Calf Muscle Stretch Tutorial
How to Do Calf Stretch Exercises
These two calf stretch exercises can and should be done multiple times a day to gently lengthen and strengthen the often-forgotten calf muscles in your lower legs.
These are a smaller pair of muscles that are very important for standing, walking, running, swimming and for maintaining balance and good posture. If you stand on your tiptoes, you can immediately feel your calves working and flexing. When calf muscles are tight, it can impact every aspect of your day, so it’s important to pay special attention to them with regular stretches.
Also Known As
Calf Stretch
Level
Beginning
Targets
Calf muscles of lower legs
Step by Step Instructions
First Calf Stretch:
- Start with your hands on the wall or on a chair and step your right leg back.
- Bend forward with your left knee and lean slightly into the wall, keeping your upper body engaged and your back straight.
- Flatten your right heel on the floor and feel the stretch in your right calf muscle.
- Keep both heels flat on the floor and maintain the position for about 20-30 seconds.
- Repeat on the left side.
Second Calf Stretch:
- Start with your hands on a wall or chair for support.

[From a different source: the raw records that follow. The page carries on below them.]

(* ===== verification/SpmTest.v ===== *)
(** The tests of [spm_test.c] on the chip in atomic mode: the processor fills a buffer,
    programs the iDMA device, polls its status while the events of the copy run, and
    reads the copy back. *)

From S2P Require Import Prelude AddrRange AddrRangeMap ChunkGen Host Request MemCmd Packet AbstractMem MemInterface.
From S2P Require Import XBar XBarMemory PageTable Dma DmaVirt Idma AtomicCpu CInt Driver Soc.
Import Host DmaPort DmaVirtDevice IDMA Soc.

Module SpmTest.

Definition L1I_SPM_BASE : Z := 0x80000000.
Definition L1D_SPM_DATA : Z := 0x80010000.
Definition L2_SPM_BASE : Z := 0x80020000.
Definition IDMA_BASE : Z := 0x80060000.

Definition DMA_SRC_ADDR : Z := IDMA_BASE + 0x00.
Definition DMA_DST_ADDR : Z := IDMA_BASE + 0x04.
Definition DMA_SIZE : Z := IDMA_BASE + 0x08.
Definition DMA_CMD : Z := IDMA_BASE + 0x0C.
Definition DMA_STATUS : Z := IDMA_BASE + 0x10.

Section Test.
Context {M : Type} {HM : ByteMemory M}.
Context (rng : nat → Z) (jitter : Packet.t → Z) (tick pc : nat → Z) (local : ptr).

#[local] Notation load_word := (load_word rng jitter tick pc local).
#[local] Notation store_word := (store_word rng jitter tick pc local).

Definition dma_start (src dst size : Z) (m : machine M) : res (machine M) :=
  m ← store_word DMA_SRC_ADDR src m;
  m ← store_word DMA_DST_ADDR dst m;
  m ← store_word DMA_SIZE size m;
  store_word DMA_CMD 1 m.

- Step your right leg up against the wall on an angle.
- Maintain a slight curve in your lower back and look straight ahead.
- Keep your right leg up against the wall for about 20-30 seconds
- Repeat on the left side.
Tips/Common Mistakes
- Avoid overextending your legs. You should feel a light stretch and feel secure in your posture.
- Use the wall or chair as support but be careful not to rely on it to hold you upright.
- Maintain good posture with a slight curve in the back
- Keep chin facing forward and relaxed, not tucked in or looking up or down
And that’s a simple way to stretch your calves!